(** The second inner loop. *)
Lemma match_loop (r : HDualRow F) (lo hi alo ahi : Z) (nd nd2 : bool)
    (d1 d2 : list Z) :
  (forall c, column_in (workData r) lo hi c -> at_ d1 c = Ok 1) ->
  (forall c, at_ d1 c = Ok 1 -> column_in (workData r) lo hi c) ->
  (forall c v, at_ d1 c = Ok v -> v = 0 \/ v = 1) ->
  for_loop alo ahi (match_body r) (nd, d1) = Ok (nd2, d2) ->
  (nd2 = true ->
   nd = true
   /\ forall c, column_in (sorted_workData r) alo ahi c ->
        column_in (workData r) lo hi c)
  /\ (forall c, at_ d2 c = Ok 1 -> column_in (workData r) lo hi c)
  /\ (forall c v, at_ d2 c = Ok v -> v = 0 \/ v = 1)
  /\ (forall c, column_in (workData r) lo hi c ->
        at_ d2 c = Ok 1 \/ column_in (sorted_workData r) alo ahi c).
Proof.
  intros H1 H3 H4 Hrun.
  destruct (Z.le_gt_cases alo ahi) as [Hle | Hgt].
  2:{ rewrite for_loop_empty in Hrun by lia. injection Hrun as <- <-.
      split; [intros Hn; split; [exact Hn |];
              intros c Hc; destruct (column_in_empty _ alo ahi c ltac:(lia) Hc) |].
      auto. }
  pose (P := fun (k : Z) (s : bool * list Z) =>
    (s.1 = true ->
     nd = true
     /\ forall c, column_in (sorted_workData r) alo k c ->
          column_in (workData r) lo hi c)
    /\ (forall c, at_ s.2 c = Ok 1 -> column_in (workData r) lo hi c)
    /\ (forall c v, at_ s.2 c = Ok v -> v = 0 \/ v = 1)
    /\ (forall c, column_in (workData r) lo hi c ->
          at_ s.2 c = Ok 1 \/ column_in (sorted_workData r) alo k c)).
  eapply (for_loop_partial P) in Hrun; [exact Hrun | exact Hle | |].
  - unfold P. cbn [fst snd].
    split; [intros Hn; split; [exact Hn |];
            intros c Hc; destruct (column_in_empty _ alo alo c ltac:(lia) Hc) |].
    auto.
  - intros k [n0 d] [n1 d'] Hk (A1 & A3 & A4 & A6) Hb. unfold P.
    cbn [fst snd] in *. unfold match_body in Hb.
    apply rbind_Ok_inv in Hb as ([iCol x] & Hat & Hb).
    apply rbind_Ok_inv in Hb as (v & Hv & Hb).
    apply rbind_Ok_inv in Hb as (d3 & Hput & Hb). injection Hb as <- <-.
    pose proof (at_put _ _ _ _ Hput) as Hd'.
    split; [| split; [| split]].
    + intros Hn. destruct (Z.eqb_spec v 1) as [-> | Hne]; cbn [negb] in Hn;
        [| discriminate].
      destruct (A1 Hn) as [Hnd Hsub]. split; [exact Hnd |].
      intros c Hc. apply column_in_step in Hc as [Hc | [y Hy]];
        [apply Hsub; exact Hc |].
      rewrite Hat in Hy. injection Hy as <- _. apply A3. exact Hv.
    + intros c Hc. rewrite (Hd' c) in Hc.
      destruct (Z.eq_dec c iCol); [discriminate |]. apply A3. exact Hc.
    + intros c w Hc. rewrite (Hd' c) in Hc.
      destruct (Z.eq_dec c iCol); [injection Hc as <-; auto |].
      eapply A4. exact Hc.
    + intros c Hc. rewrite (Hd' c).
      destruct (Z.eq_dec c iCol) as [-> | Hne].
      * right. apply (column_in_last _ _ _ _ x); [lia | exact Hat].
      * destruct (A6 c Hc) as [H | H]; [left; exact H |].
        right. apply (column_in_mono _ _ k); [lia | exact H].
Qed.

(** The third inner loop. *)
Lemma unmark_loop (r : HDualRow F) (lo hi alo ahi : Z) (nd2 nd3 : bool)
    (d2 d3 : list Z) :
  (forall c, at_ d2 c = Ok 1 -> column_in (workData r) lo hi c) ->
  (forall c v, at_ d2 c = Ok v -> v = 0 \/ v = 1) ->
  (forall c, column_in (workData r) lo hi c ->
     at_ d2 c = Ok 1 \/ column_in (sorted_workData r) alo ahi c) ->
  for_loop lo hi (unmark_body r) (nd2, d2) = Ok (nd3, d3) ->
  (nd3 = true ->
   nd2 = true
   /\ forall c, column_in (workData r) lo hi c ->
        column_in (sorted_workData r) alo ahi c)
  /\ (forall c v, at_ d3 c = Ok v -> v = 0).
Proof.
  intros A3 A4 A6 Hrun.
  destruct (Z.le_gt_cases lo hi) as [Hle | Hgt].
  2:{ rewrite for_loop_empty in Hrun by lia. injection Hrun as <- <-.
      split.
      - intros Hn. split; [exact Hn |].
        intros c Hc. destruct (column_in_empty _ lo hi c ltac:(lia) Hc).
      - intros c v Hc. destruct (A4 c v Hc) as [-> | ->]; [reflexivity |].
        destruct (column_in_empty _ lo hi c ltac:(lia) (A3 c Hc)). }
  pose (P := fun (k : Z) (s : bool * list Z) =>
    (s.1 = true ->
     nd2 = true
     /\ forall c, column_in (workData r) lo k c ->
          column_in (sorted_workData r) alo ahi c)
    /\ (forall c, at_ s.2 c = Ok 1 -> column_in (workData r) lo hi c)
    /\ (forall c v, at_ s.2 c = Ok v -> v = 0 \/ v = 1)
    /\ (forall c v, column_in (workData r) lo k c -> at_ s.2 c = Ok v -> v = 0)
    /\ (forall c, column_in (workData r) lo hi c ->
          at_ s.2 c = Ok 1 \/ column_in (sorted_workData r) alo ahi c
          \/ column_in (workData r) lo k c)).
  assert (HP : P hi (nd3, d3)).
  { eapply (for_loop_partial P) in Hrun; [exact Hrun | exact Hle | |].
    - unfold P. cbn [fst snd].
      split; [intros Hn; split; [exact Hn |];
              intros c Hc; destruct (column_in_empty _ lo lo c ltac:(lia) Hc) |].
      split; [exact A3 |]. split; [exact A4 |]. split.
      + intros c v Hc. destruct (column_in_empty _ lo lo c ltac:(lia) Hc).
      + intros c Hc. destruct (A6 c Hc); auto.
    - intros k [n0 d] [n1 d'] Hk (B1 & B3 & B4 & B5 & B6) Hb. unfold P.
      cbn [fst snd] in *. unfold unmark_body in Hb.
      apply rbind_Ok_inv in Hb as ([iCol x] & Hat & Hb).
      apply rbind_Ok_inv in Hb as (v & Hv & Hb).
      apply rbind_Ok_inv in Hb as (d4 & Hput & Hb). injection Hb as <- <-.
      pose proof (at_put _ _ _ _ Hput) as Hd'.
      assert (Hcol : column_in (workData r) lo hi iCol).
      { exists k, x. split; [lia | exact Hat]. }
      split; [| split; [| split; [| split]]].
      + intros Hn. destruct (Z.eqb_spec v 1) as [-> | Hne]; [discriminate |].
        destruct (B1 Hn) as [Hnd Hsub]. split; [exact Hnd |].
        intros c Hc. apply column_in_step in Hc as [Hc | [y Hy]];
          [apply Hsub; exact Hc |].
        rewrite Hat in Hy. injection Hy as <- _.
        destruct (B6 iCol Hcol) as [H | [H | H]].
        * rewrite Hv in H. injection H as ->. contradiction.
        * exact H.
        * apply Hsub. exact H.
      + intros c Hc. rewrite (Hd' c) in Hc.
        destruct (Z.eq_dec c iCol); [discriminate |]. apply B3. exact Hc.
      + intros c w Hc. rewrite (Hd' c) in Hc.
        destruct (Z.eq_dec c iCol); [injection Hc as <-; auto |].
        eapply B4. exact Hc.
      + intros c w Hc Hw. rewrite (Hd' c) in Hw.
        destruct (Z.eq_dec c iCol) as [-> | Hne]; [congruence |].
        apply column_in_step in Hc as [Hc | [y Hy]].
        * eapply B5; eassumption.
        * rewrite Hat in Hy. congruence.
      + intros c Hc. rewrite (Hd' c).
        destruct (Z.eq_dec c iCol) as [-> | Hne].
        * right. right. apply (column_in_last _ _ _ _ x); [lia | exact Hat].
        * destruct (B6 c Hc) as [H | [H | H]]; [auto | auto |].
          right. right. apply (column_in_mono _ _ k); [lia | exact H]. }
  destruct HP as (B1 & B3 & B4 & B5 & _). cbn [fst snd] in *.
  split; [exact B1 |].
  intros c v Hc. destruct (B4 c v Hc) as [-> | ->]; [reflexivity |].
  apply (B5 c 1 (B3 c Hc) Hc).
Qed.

Work task: Transcribe exactly, and only, the lines from the opening line of the records through the line containing "rewrite Hat in Hy. injection Hy as <- _. apply".

Exercise result:
(** The second inner loop. *)
Lemma match_loop (r : HDualRow F) (lo hi alo ahi : Z) (nd nd2 : bool)
    (d1 d2 : list Z) :
  (forall c, column_in (workData r) lo hi c -> at_ d1 c = Ok 1) ->
  (forall c, at_ d1 c = Ok 1 -> column_in (workData r) lo hi c) ->
  (forall c v, at_ d1 c = Ok v -> v = 0 \/ v = 1) ->
  for_loop alo ahi (match_body r) (nd, d1) = Ok (nd2, d2) ->
  (nd2 = true ->
   nd = true
   /\ forall c, column_in (sorted_workData r) alo ahi c ->
        column_in (workData r) lo hi c)
  /\ (forall c, at_ d2 c = Ok 1 -> column_in (workData r) lo hi c)
  /\ (forall c v, at_ d2 c = Ok v -> v = 0 \/ v = 1)
  /\ (forall c, column_in (workData r) lo hi c ->
        at_ d2 c = Ok 1 \/ column_in (sorted_workData r) alo ahi c).
Proof.
  intros H1 H3 H4 Hrun.
  destruct (Z.le_gt_cases alo ahi) as [Hle | Hgt].
  2:{ rewrite for_loop_empty in Hrun by lia. injection Hrun as <- <-.
      split; [intros Hn; split; [exact Hn |];
              intros c Hc; destruct (column_in_empty _ alo ahi c ltac:(lia) Hc) |].
      auto. }
  pose (P := fun (k : Z) (s : bool * list Z) =>
    (s.1 = true ->
     nd = true
     /\ forall c, column_in (sorted_workData r) alo k c ->
          column_in (workData r) lo hi c)
    /\ (forall c, at_ s.2 c = Ok 1 -> column_in (workData r) lo hi c)
    /\ (forall c v, at_ s.2 c = Ok v -> v = 0 \/ v = 1)
    /\ (forall c, column_in (workData r) lo hi c ->
          at_ s.2 c = Ok 1 \/ column_in (sorted_workData r) alo k c)).
  eapply (for_loop_partial P) in Hrun; [exact Hrun | exact Hle | |].
  - unfold P. cbn [fst snd].
    split; [intros Hn; split; [exact Hn |];
            intros c Hc; destruct (column_in_empty _ alo alo c ltac:(lia) Hc) |].
    auto.
  - intros k [n0 d] [n1 d'] Hk (A1 & A3 & A4 & A6) Hb. unfold P.
    cbn [fst snd] in *. unfold match_body in Hb.
    apply rbind_Ok_inv in Hb as ([iCol x] & Hat & Hb).
    apply rbind_Ok_inv in Hb as (v & Hv & Hb).
    apply rbind_Ok_inv in Hb as (d3 & Hput & Hb). injection Hb as <- <-.
    pose proof (at_put _ _ _ _ Hput) as Hd'.
    split; [| split; [| split]].
    + intros Hn. destruct (Z.eqb_spec v 1) as [-> | Hne]; cbn [negb] in Hn;
        [| discriminate].
      destruct (A1 Hn) as [Hnd Hsub]. split; [exact Hnd |].
      intros c Hc. apply column_in_step in Hc as [Hc | [y Hy]];
        [apply Hsub; exact Hc |].
      rewrite Hat in Hy. injection Hy as <- _. apply A3. exact Hv.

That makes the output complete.